Walmart’s profit warning is a sign of trouble for global retailers.

A profit warning by WalMart, its second in the last two-and-half months, that led to a 10 percent slump in its stock price, is sending shivers down the spine of global retailers.

The company’s major rivals in the US, Target, Costco and Home Depot, along with e-commerce major Amazon, all saw their shares drop as anxiety mounted for the sector.

The biggest private U.S. employer said its annual profit could fall by as much as 13%, adding that it would cut prices of clothing and general merchandise more aggressively to attract shoppers.

“Whether we are in or heading into an overall recession, it’s going to feel like a recession in apparel,” analysts at Citi Research said in a note.

JPMorgan analysts said in a note that the Walmart announcement “represents another data point of increasing consumer softness over the past two months … as consumers buckle under persistent inflationary headwinds and drain reserves built up during COVID.”

Walmart’s updated outlook comes as investors sift through months of conflicting data points. The labor market has remained strong, but consumer sentiment has weakened. Inflation has grown at the fastest pace in decades, yet airports are bustling with summer travelers.

Thousands of Netflix customers have canceled subscriptions, but McDonald’s and Coca-Cola say people have been willing to pay more for burgers and sodas so far.

Other factors have complicated the picture, too. Retailers are lapping a period when shoppers had extra money from stimulus checks and savings from what they typically spent on services like gym memberships, hotels and dining out.

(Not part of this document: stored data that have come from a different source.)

(** X1. Registration with an email that is not stored yet and a password
    of at most 72 bytes, and a login with the same email and password
    afterwards.  Registration appends one active user row, with the id
    the storage assigns, the email and the username of the request and a
    hash that verifies the password, and returns a token made for that
    id.  The login then succeeds, leaves the database as it is and gives
    a token made for the same id. *)
Theorem register_then_login_same_subject
    (kdf : bytes → bytes → bytes)
    (sign : string → string → string * gmap string json → bytes)
    (SECRET_KEY : string) (user : UserCreate) (salt : bytes)
    (utcnow_row utcnow_token utcnow_login : Z) (db : database) :
  kdf_digest kdf →
  bcrypt.is_gensalt salt →
  (length (encode_utf8 (password user)) ≤ 72)%nat →
  (∀ u, u ∈ users db → user_email u ≠ email user) →
  ∃ h db',
    register kdf sign SECRET_KEY user salt utcnow_row utcnow_token db
    = (Return {| access_token :=
                   create_access_token sign SECRET_KEY
                     {[ "sub" := JInt (users_id_seq db) ]} utcnow_token;
                 token_type := "bearer" |}, db')
    ∧ users db'
      = users db ++
        [ {| user_id := users_id_seq db; user_email := email user;
             user_username := username user; user_password_hash := h;
             user_created_at := utcnow_row; user_is_active := true |} ]
    ∧ movies db' = movies db
    ∧ verify_password kdf (password user) h = Return true
    ∧ login kdf sign SECRET_KEY
        {| login_email := email user; login_password := password user |}
        utcnow_login db'
      = (Return {| access_token :=
                     create_access_token sign SECRET_KEY
                       {[ "sub" := JInt (users_id_seq db) ]} utcnow_login;
                   token_type := "bearer" |}, db').
Proof.
  intros Hk Hsalt Hlen Hfresh.
  assert (Hf1 : find (λ u, bool_decide (user_email u = email user)) (users db)
                = None).
  { apply find_None_intro. intros u Hin.
    apply bool_decide_eq_false_2. by apply Hfresh. }
  assert (Hf2 : find (λ u, bool_decide (user_email u = email user)
                           && user_is_active u) (users db) = None).
  { apply find_None_intro. intros u Hin.
    rewrite bool_decide_eq_false_2; [done|by apply Hfresh]. }
  assert (Hex : existsb (λ r, bool_decide (user_email r = email user))
                  (users db) = false).
  { apply not_true_is_false. intros Hex.
    apply existsb_exists in Hex as (u & Hin & Hu).
    apply bool_decide_eq_true in Hu. apply list_elem_of_In in Hin.
    by destruct (Hfresh u Hin). }
  assert (Hverify : verify_password kdf (password user)
                      (decode_utf8
                         (salt ++ kdf (drop 4 salt)
                                    (encode_utf8 (password user))))
                    = Return true).
  { rewrite verify_password_hashed by done.
    by rewrite bool_decide_eq_true_2. }
  eexists _, _. split; [|split; [|split; [|split]]].
  - unfold register, Database.fetchrow_user_id_by_email, Database.insert_user,
      mbind, handler_bind, mret, handler_ret, lift.
    rewrite Hf1. simpl.
    rewrite (hash_password_gensalt kdf salt (password user) Hsalt Hlen).
    rewrite Hex. reflexivity.
  - reflexivity.
  - reflexivity.
  - exact Hverify.
  - unfold login, Database.fetchrow_login, mbind, handler_bind, mret,
      handler_ret, lift. simpl.
    rewrite (find_app_None _ _ _ Hf2). simpl.
    rewrite bool_decide_eq_true_2 by done. simpl.
    rewrite Hverify. reflexivity.
Qed.

Lemma register_then_login_same_subject_witness :
  ∃ h db',
    register padded_kdf transparent_sign "k"
      {| email := "c@x.com"; username := "carol"; password := "secret3" |}
      sample_salt 500 501 sample_db
    = (Return {| access_token :=
                   create_access_token transparent_sign "k"
                     {[ "sub" := JInt 3 ]} 501;
                 token_type := "bearer" |}, db')
    ∧ verify_password padded_kdf "secret3" h = Return true
    ∧ login padded_kdf transparent_sign "k"
        {| login_email := "c@x.com"; login_password := "secret3" |} 600 db'
      = (Return {| access_token :=
                     create_access_token transparent_sign "k"
                       {[ "sub" := JInt 3 ]} 600;
                 token_type := "bearer" |}, db').
Proof.
  destruct (register_then_login_same_subject padded_kdf transparent_sign
              "k"
              {| email := "c@x.com"; username := "carol"; password := "secret3" |}
              sample_salt 500 501 600 sample_db padded_kdf_digest
              sample_salt_is_gensalt)
    as (h & db' & Hreg & _ & _ & Hverify & Hlogin).
  - simpl. lia.
  - simpl. intros u. rewrite !elem_of_cons, elem_of_nil.
    intros [->|[->|[]]]; discriminate.
  - exists h, db'. split; [exact Hreg|split; [exact Hverify|exact Hlogin]].
Defined.
(** * Resilient completion pipeline of the career-guidance chatbot service

    A shallow embedding of the JavaScript sources
    [src/config/systemPrompts.js], [src/services/openrouterService.js],
    [src/services/contextService.js], [src/controllers/messageController.js]
    and [src/services/archiveService.js], with the validators the models
    [Conversation], [Message] and [UsageTracking] declare, followed by the
    properties of the guard, the context assembler, the fallback chain and
    the message pipeline.

    Conventions.  A JavaScript string is held as a Rocq [string] carrying its
    UTF-8 bytes.  An [async] method becomes a computation in the monad [M]
    (state passing over a [world], with thrown errors); [try]/[catch] is
    [try_catch].  The database, the upstream completion API, the archive
    service, the logger, the clock and the generator of identifiers are
    fields of the [world]. *)

From Stdlib Require Import QArith Ascii String.
From stdpp Require Import gmap strings pretty list sorting.

Local Open Scope string_scope.
Local Open Scope list_scope.

(** ** JavaScript values and built-ins used by the sources *)

Module JS.

(** The double-quote character, for texts that contain it. *)
Definition dq : string := String "034"%char "".

Definition LF : string := String "010"%char "".

Fixpoint starts_with (p s : string) : bool :=
  match p, s with
  | EmptyString, _ => true
  | String a p', String b s' => if Ascii.eqb a b then starts_with p' s' else false
  | String _ _, EmptyString => false
  end.

(** [String.prototype.includes]. *)
Fixpoint includes (s needle : string) : bool :=
  if starts_with needle s then true
  else match s with
       | EmptyString => false
       | String _ s' => includes s' needle
       end.

(** [String.prototype.trim] removes white space and line terminators from
    both ends.  The code points concerned, in UTF-8. *)
Definition bytes (l : list nat) : string :=
  fold_right (fun n s => String (ascii_of_nat n) s) EmptyString l.

Definition white_space : list string :=
  [ bytes [9]; bytes [10]; bytes [11]; bytes [12]; bytes [13]; bytes [32];
    bytes [194; 160];                     (* U+00A0 *)
    bytes [225; 154; 128];                (* U+1680 *)
    bytes [226; 128; 128]; bytes [226; 128; 129]; bytes [226; 128; 130];
    bytes [226; 128; 131]; bytes [226; 128; 132]; bytes [226; 128; 133];
    bytes [226; 128; 134]; bytes [226; 128; 135]; bytes [226; 128; 136];
    bytes [226; 128; 137]; bytes [226; 128; 138];  (* U+2000 .. U+200A *)
    bytes [226; 128; 168]; bytes [226; 128; 169];  (* U+2028, U+2029 *)
    bytes [226; 128; 175];                (* U+202F *)
    bytes [226; 129; 159];                (* U+205F *)
    bytes [227; 128; 128];                (* U+3000 *)
    bytes [239; 187; 191] ].              (* U+FEFF *)

Fixpoint drop_bytes (n : nat) (s : string) : string :=
  match n, s with
  | S n', String _ s' => drop_bytes n' s'
  | _, _ => s
  end.

Fixpoint rev_string (acc s : string) : string :=
  match s with
  | EmptyString => acc
  | String c s' => rev_string (String c acc) s'
  end.

Fixpoint trim_left (ws : list string) (fuel : nat) (s : string) : string :=
  match fuel with
  | O => s
  | S fuel' =>
      match List.find (fun w => starts_with w s) ws with
      | Some w => trim_left ws fuel' (drop_bytes (String.length w) s)
      | None => s
      end
  end.

Definition trimStart (s : string) : string :=
  trim_left white_space (String.length s) s.

Definition trimEnd (s : string) : string :=
  let r := rev_string "" s in
  rev_string ""
    (trim_left (List.map (rev_string "") white_space) (String.length r) r).

Definition trim (s : string) : string := trimEnd (trimStart s).

(** JSON data, as exchanged with the upstream API and written to the log. *)
#[local] Unset Elimination Schemes.
Inductive json : Type :=
  | JNull
  | JBool (b : bool)
  | JNum (q : Q)
  | JStr (s : string)
  | JArr (items : list json)
  | JObj (fields : list (string * json)).
#[local] Set Elimination Schemes.

(** ToBoolean on the values above: [null], [false], [0] and the empty string
    are falsy, arrays and objects are truthy. *)
Definition truthy (v : json) : bool :=
  match v with
  | JNull => false
  | JBool b => b
  | JNum q => negb (Qeq_bool q 0)
  | JStr s => negb (String.eqb s "")
  | JArr _ | JObj _ => true
  end.

(** [x || d] on an optional string: [undefined] and the empty string give [d]. *)
Definition or_str (x : option string) (d : string) : string :=
  match x with
  | Some s => if String.eqb s "" then d else s
  | None => d
  end.

(** [x || d] on an optional number: [undefined] and [0] give [d]. *)
Definition or_num (x : option Q) (d : Q) : Q :=
  match x with
  | Some q => if Qeq_bool q 0 then d else q
  | None => d
  end.

(** *** Regular expressions

    Every pattern of the sources is written [/.../i] with literal characters
    and [.*] only, and is used through [RegExp.prototype.test] without the
    [g] flag, so a pattern is its source text and [test] has no state. *)
Record RegExp : Type := ri { source : string }.

Inductive atom : Type :=
  | Lit (c : ascii)
  | AnyStar.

Pandemic-related purchases surged as people sprang for new kitchen gadgets, workout equipment and leisurewear — categories that have now largely fallen from favor.

Walmart is a massive company with $573 billion in sales in its most recent fiscal year. If it is identifying a consumer trend, the same trend is likely to affect all businesses.

Unfortunately for Macy’s investors, that probably means folks are spending less than expected at the clothing retailer.

Macy’s has recovered nicely since the devastation at the initial phase of the pandemic when it was forced to close its stores to in-person shoppers. Revenue fell by 29% in its fiscal 2021 before rebounding by 39.8% in the following year.

Since most companies faced inventory shortages until recently, Macy’s benefited by selling more of its full-price inventory.